The treatment term, only used for "as treated" estimands. PP and ITT are fixed to use "assigned_treatment".

adjustment_terms

Formula terms for any covariates to adjust the outcome model.

followup_time_terms

Formula terms for followup_time, the time period relative to the start of the trial.

trial_period_terms

Formula terms for trial_period, the time period of the start of the trial.

model_fitter

A te_model_fitter object, e.g. from stats_glm_logit().

Value

A modified object with the outcome_model slot set

Examples

trial_sequence("ITT") |>
  set_data(data_censored) |>
  set_outcome_model(
    adjustment_terms = ~age_s,
    followup_time_terms = ~ stats::poly(followup_time, degree = 2)
  )

Set switching weight model

Description

[Experimental]

Usage

set_switch_weight_model(object, numerator, denominator, model_fitter, ...)

## S4 method for signature 'trial_sequence'
set_switch_weight_model(
  object,
  numerator,
  denominator,
  model_fitter,
  eligible_wts_0 = NULL,
  eligible_wts_1 = NULL
)

## S4 method for signature 'trial_sequence_ITT'
set_switch_weight_model(object, numerator, denominator, model_fitter)

Arguments

object

A trial_sequence object.

numerator

Right hand side formula for the numerator model

denominator

Right hand side formula for the denominator model

model_fitter

A te_model_fitter object, such as stats_glm_logit

...

Other arguments used by methods.

eligible_wts_0

Name of column containing indicator (0/1) for observation to be excluded/included in weight model.

eligible_wts_1

Exclude some observations when fitting the models for the inverse probability of treatment weights. For example, if it is assumed that an individual will stay on treatment for at least 2 visits, the first 2 visits after treatment initiation by definition have a probability of staying on the treatment of 1.0 and should thus be excluded from the weight models for those who are on treatment at the immediately previous visit. Users can define a variable that indicates that these 2 observations are ineligible for the weight model for those who are on treatment at the immediately previous visit and add the variable name in the argument eligible_wts_1. Similar definitions are applied to eligible_wts_0 for excluding observations when fitting the models for the inverse probability of treatment weights for those who are not on treatment at the immediately previous visit.

Value

object is returned with ⁠@switch_weights⁠ set

Examples

trial_sequence("PP") |>
  set_data(data = data_censored) |>
  set_switch_weight_model(
    numerator = ~ age_s + x1 + x3,
    denominator = ~ x3 + x4,
    model_fitter = stats_glm_logit(tempdir())
  )

Show Weight Model Summaries

Description

[Experimental]

Usage

show_weight_models(object)

Arguments

object

A trial_sequence object after fitting weight models with calculate_weights()

Value

Prints summaries of the censoring models


Fit outcome models using stats::glm

Description

[Experimental]

Usage

stats_glm_logit(save_path)

Arguments

save_path

Directory to save models. Set to NA if models should not be saved.

Details

Specify that the pooled logistic regression outcome models should be fit using stats::glm with family = binomial(link = "logit").

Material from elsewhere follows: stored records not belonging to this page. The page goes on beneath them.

(** Store-level effect of [copy]: a new object with the same contents. *)
Definition copy_obj (v : pyval) : prog pyval :=
  match v with
  | VRef l =>
      Load l (λ o,
        match o with
        | Some o => Alloc o (λ l', Ret (VRef l'))
        | None => Raise (AttributeError "no such object")
        end)
  | _ => Ret v
  end.

(** ** Interleaved execution

    Several programs run against one store.  A scheduler picks which program
    performs its next store operation; a program that has returned or raised
    has none left. *)

Definition thread_step {A : Type} (t : prog A) (h : store)
  : option (prog A * store) :=
  match t with
  | Ret _ | Raise _ => None
  | Load l k => Some (k (h !! l), h)
  | Store l o k => Some (k, <[l:=o]> h)
  | Alloc o k => Some (k (fresh_loc h), <[fresh_loc h:=o]> h)
  end.

Definition pool_step {A : Type} (c : list (prog A) * store) (i : nat)
  : list (prog A) * store :=
  match c.1 !! i with
  | Some t =>
      match thread_step t c.2 with
      | Some (t', h') => (<[i:=t']> c.1, h')
      | None => c
      end
  | None => c
  end.

(** Run the pool under a schedule: the list of the thread numbers that move,
    in the order they move. *)
Definition interleave {A : Type} (sched : list nat) (c : list (prog A) * store)
  : list (prog A) * store :=
  foldl pool_step c sched.
(** * phi_bbp: the series evaluator and the verification harness

    A shallow embedding of [verify_formula.py] (and of the figures of
    [generate_figures.py] that compute).

    Numeric domains.
    - A Python [int] is a [Z].
    - An [mpf] is a rational, [Qc], with two arithmetics.  The exact one is
      the arithmetic that the working precision approximates; the control
      flow, the error paths and the bounds with a margin are stated on it,
      with the precision kept as ambient state, as in the source.  The
      arithmetic of module [Rounded] rounds each constructor and each
      operation to [mp.prec] bits, as the library does; what is said of the
      value an evaluator returns is said there.
    - A Python [float] (and a numpy [float64]) is a real number, [R], with
      [log10], [atan] and [log] the functions of analysis.
    - A [float] literal of the source is written as the decimal it denotes;
      [binary64] gives the float itself. *)

From Stdlib Require Import QArith Qround Qabs Qpower.
From Stdlib Require Lqa.
From Stdlib Require Import ZArith QArith Qcanon List String Lia Bool.
From Stdlib Require Import Permutation Reals Lra.
From Stdlib Require Import Qcabs Machin.
Import ListNotations.

Open Scope Z_scope.

(** ** Exceptions and results *)

Inductive exn : Type :=
| ZeroDivisionError
| IndexError
| ValueError.

Inductive result (A : Type) : Type :=
| Ok (a : A)
| Raise (e : exn).

Arguments Ok {A} a.
Arguments Raise {A} e.

Definition bind {A B : Type} (r : result A) (f : A -> result B) : result B :=
  match r with
  | Ok a => f a
  | Raise e => Raise e
  end.

Declare Scope result_scope.
Delimit Scope result_scope with result.
Notation "x <- r ;; k" := (bind r (fun x => k))
  (at level 100, r at next level, right associativity) : result_scope.

(** [for x in l: s = body(s, x)], stopping at the first exception. *)
Fixpoint for_each {A S : Type} (l : list A) (body : S -> A -> result S) (s : S)
  : result S :=
  match l with
  | [] => Ok s
  | a :: l' =>
      match body s a with
      | Ok s' => for_each l' body s'
      | Raise e => Raise e
      end
  end.

(** [[f(x) for x in l]]. *)
Fixpoint comprehension {A B : Type} (f : A -> result B) (l : list A)
  : result (list B) :=
  match l with
  | [] => Ok []
  | a :: l' =>
      match f a with
      | Ok b =>
          match comprehension f l' with
          | Ok bs => Ok (b :: bs)
          | Raise e => Raise e
          end
      | Raise e => Raise e
      end
  end.

(** [range(n)]: empty when [n <= 0]. *)
Definition range (n : Z) : list Z := map Z.of_nat (seq 0 (Z.to_nat n)).

(** [l[i]] for [i >= 0]. *)
Definition getitem {A : Type} (l : list A) (i : Z) : result A :=
  if i <? 0 then Raise IndexError
  else match nth_error l (Z.to_nat i) with
       | Some a => Ok a
       | None => Raise IndexError
       end.

(** ** The [mpf] numbers

    The exact arithmetic; [Rounded], further down, is the arithmetic at the
    working precision. *)

Abbreviation mpf := Qc (only parsing).

Definition mpf_of_int (z : Z) : mpf := Q2Qc (inject_Z z).

(** [mpf(x)] for a float [x], given by its decimal literal. *)
Definition mpf_of_float (x : Q) : mpf := Q2Qc x.

Definition mpf_is_zero (x : mpf) : bool := (Qnum (this x) =? 0)%Z.

Definition mpf_div (x y : mpf) : result mpf :=
  if mpf_is_zero y then Raise ZeroDivisionError else Ok (x / y)%Qc.

(** [x ** k] for a Python [int] exponent. *)
Definition mpf_pow (x : mpf) (k : Z) : result mpf :=
  if 0 <=? k then Ok (x ^ Z.to_nat k)%Qc
  else mpf_div (mpf_of_int 1) (x ^ Z.to_nat (- k))%Qc.
Lemma no_credential_repeatable_witness :
  truthy (OPENWEATHER_API_KEY (config Worlds.bare)) = false ∧
  truthy (TIMEZONEDB_API_KEY (config Worlds.bare)) = false ∧
  WeatherService.get_weather (set_time Worlds.bare 1700000000) "London" =
    WeatherService.get_weather (set_time Worlds.bare 1700005400) "London" ∧
  ∃ r1 r2,
    TimeService.get_current_time (set_time Worlds.bare 1700000000) "London" = ([], Returns r1) ∧
    TimeService.get_current_time (set_time Worlds.bare 1700005400) "London" = ([], Returns r2) ∧
    field "status" r1 = field "status" r2 ∧
    field "error_message" r1 = field "error_message" r2 ∧
    reports_agree r1 r2.
Proof.
  split; [reflexivity|]. split; [reflexivity|].
  exact (no_credential_repeatable Worlds.bare 1700000000 1700005400 "London"
           eq_refl eq_refl).
Defined.

(** ** The configuration check *)

Lemma truthy_false o : truthy o = false ↔ o = None ∨ o = Some "".
Proof.
  destruct o as [s|]; cbn.
  - rewrite negb_false_iff, String.eqb_eq. split.
    + intros ->. by right.
    + by intros [[=]|[= ->]].
  - split; [by left|done].
Qed.

Lemma validate_config_filter w :
  validate_config (config w) =
  filter (λ name, truthy (getenv w name) = false) required_settings.
Proof.
  unfold validate_config, required_settings. cbn [config GOOGLE_API_KEY
    GOOGLE_MAPS_PLATFORM_API_KEY OPIK_API_KEY OPIK_WORKSPACE].
  rewrite !filter_cons, filter_nil.
  destruct (truthy (getenv w "GOOGLE_API_KEY")),
           (truthy (getenv w "GOOGLE_MAPS_PLATFORM_API_KEY")),
           (truthy (getenv w "OPIK_API_KEY")),
           (truthy (getenv w "OPIK_WORKSPACE")); reflexivity.
Qed.

(** C10.  [validate_config] returns, in the order it checks them, exactly
    those of GOOGLE_API_KEY, GOOGLE_MAPS_PLATFORM_API_KEY, OPIK_API_KEY and
    OPIK_WORKSPACE whose environment variable is unset or empty.
    OPENWEATHER_API_KEY and TIMEZONEDB_API_KEY are never in the list, so
    when the four are set and those two are not, the check finds nothing
    missing, the sidebar shows "Configuration OK", and both resolvers run
    on their mock / fallback tables. *)
Theorem validate_config_checks_four (w : World) :
  validate_config (config w) =
    filter (λ name, truthy (getenv w name) = false)
      ["GOOGLE_API_KEY"; "GOOGLE_MAPS_PLATFORM_API_KEY"; "OPIK_API_KEY"; "OPIK_WORKSPACE"] ∧
  (∀ name,
     name ∈ validate_config (config w) ↔
     name ∈ ["GOOGLE_API_KEY"; "GOOGLE_MAPS_PLATFORM_API_KEY"; "OPIK_API_KEY"; "OPIK_WORKSPACE"] ∧
     (getenv w name = None ∨ getenv w name = Some "")) ∧
  ("OPENWEATHER_API_KEY" ∉ validate_config (config w)) ∧
  ("TIMEZONEDB_API_KEY" ∉ validate_config (config w)) ∧
  (validate_config (config w) = [] →
   truthy (OPENWEATHER_API_KEY (config w)) = false →
   truthy (TIMEZONEDB_API_KEY (config w)) = false →
   app.check_configuration w = None ∧
   is_production_ready (config w) = true ∧
   app.display_sidebar_status w = app.st_success "✅ Configuration OK" ∧
   ∀ city,
     WeatherService.get_weather w city = WeatherService._get_mock_weather w city ∧
     TimeService.get_current_time w city = TimeService._get_fallback_time w city).
Proof.
  assert (Hmem : ∀ name,
     name ∈ validate_config (config w) ↔
     name ∈ required_settings ∧ (getenv w name = None ∨ getenv w name = Some "")).
  { intros name. rewrite validate_config_filter, list_elem_of_filter, truthy_false.
    tauto. }
  split; [apply validate_config_filter|]. split; [exact Hmem|].
  split; [|split].
  - rewrite Hmem. intros [Hin _]. revert Hin. unfold required_settings.
    rewrite !elem_of_cons, elem_of_nil. by intros [?|[?|[?|[?|[]]]]].
  - rewrite Hmem. intros [Hin _]. revert Hin. unfold required_settings.
    rewrite !elem_of_cons, elem_of_nil. by intros [?|[?|[?|[?|[]]]]].
  - intros Hnone Hweather Htime.
    unfold app.display_sidebar_status, app.check_configuration, is_production_ready.
    rewrite Hnone. repeat split.
    + by apply get_weather_no_credential.
    + by apply get_current_time_no_credential.
Qed.
Lemma severity_verdictOf (total : Z) :
  Derived.severity (Reference.verdictOf total)
  = if 6 <=? total then 3 else if 4 <=? total then 2 else if 2 <=? total then 1 else 0.
Proof.
  unfold Reference.verdictOf.
  destruct (6 <=? total), (4 <=? total), (2 <=? total); reflexivity.
Qed.

Lemma level_verdictOf_empty (total : Z) :
  PlacesService.level (Reference.verdictOf total) = "empty"%string <-> total < 2.
Proof.
  unfold Reference.verdictOf.
  destruct (Z.leb_spec 6 total), (Z.leb_spec 4 total), (Z.leb_spec 2 total);
    cbn; split; intros; try lia; try discriminate; reflexivity.
Qed.

(** X7. The verdict is "empty" exactly at an off-peak hour (14 to 17) of a
    weekday for a place with at most 30 ratings whose rating, 3.0 when
    absent, is below 4.3; it is never "high" for a place with at most 30
    ratings and a rating below 4.3, and always "high" at a peak hour of a
    weekend day for a place with more than 100 ratings. *)
Theorem congestion_extremes :
  forall (place : Api.place) (w : World),
    let h := getHours (Reference.now w) in
    let d := getDay (Reference.now w) in
    let c := Js.or_int (Api.user_ratings_total place) 0 in
    let r := Js.or_num (Api.rating place) (3 # 1) in
    let verdict := fst (PlacesService.estimateCongestion place w) in
    (PlacesService.level verdict = "empty"%string <->
     14 <= h <= 17 /\ d <> 0 /\ d <> 6 /\ c <= 30 /\ (r < 43 # 10)%Q)
    /\ (c <= 30 -> (r < 43 # 10)%Q -> Derived.severity verdict <= 2)
    /\ ((11 <= h <= 13 \/ 18 <= h <= 20) -> (d = 0 \/ d = 6) -> 100 < c ->
        verdict = Reference.high).
Proof.
  intros place w h d c r verdict. subst verdict.
  rewrite estimateCongestion_eq. cbn [fst]. fold h d c r.
  pose proof (timeScore_facts h d) as (Ht & Ht1 & Ht4).
  pose proof (countScore_facts c) as (Hc & Hc0 & Hc2).
  assert (Hr : Qle_bool (43 # 10) r = false <-> (r < 43 # 10)%Q).
  { split.
    - intros H. apply Qnot_le_lt. intros Hle. apply Qle_bool_iff in Hle. congruence.
    - intros H. apply not_true_is_false. intros Hle. apply Qle_bool_iff in Hle.
      revert Hle. now apply Qlt_not_le. }
  split; [|split].
  - rewrite level_verdictOf_empty.
    destruct (Qle_bool (43 # 10) r); split.
    + intros H. lia.
    + intros (_ & _ & _ & _ & H). apply Hr in H. discriminate.
    + intros H. assert (Reference.timeScore h d = 1) as E1 by lia.
      assert (Reference.countScore c = 0) as E0 by lia.
      apply Ht1 in E1. apply Hc0 in E0. destruct Hr as [Hr _]. intuition.
    + intros (Hh & Hd0 & Hd6 & Hc30 & _).
      assert (Reference.timeScore h d = 1) as E1 by (apply Ht1; tauto).
      assert (Reference.countScore c = 0) as E0 by (now apply Hc0).
      lia.
  - intros Hc30 Hlt. apply Hr in Hlt. rewrite Hlt, severity_verdictOf.
    apply Hc0 in Hc30.
    set (total := Reference.timeScore h d + (Reference.countScore c + 0)).
    destruct (Z.leb_spec 6 total); [subst total; lia|].
    destruct (4 <=? total), (2 <=? total); lia.
  - intros Hh Hd H100. specialize (Ht4 (conj Hh Hd)). specialize (Hc2 H100).
    unfold Reference.verdictOf.
    destruct (Z.leb_spec 6 (Reference.timeScore h d
                + (Reference.countScore c + (if Qle_bool (43 # 10) r then 1 else 0))));
      [reflexivity|].
    destruct (Qle_bool (43 # 10) r); lia.
Qed.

Outcome models additional calculate robust variance estimates using sandwich::vcovCL.

Value

An object of class te_stats_glm_logit inheriting from te_model_fitter which is used for dispatching methods for the fitting models.

See Also

Other model_fitter: parsnip_model(), te_model_fitter-class

Examples

stats_glm_logit(save_path = tempdir())

Summary methods

Description

[Stable] Print summaries of data and model objects produced by TrialEmulation.

Usage

## S3 method for class 'TE_data_prep'
summary(object, ...)

## S3 method for class 'TE_data_prep_sep'
summary(object, ...)

## S3 method for class 'TE_data_prep_dt'
summary(object, ...)

## S3 method for class 'TE_msm'
summary(object, ...)

## S3 method for class 'TE_robust'
summary(object, ...)

Arguments

object

Object to print summary

...

Additional arguments passed to print methods.

Value

No value, displays summaries of object.


Example of a prepared data object

Description

A small example object from data_preparation used in examples. It is created with the following code:

Usage

te_data_ex

Format

An object of class TE_data_prep_dt (inherits from TE_data_prep) of length 6.

Details

dat <- trial_example[trial_example$id < 200, ]

te_data_ex <- data_preparation(
data = dat,
 outcome_cov = c("nvarA", "catvarA"),
 first_period = 260,
 last_period = 280
)

See Also

te_model_ex


TrialEmulation Data Class

Description

TrialEmulation Data Class

Slots

data

A data.table object with columns "id", "period", "treatment", "outcome", "eligible"


te_datastore

Description

This is the parent class for classes which define how the expanded trial data should be stored. To define a new storage type, a new class should be defined which inherits from te_datastore. In addition, methods save_expanded_data and read_expanded_data need to be defined for the new class.

Value

A 'te_datastore' object

Slots

N

The number of observations in this data. Initially 0.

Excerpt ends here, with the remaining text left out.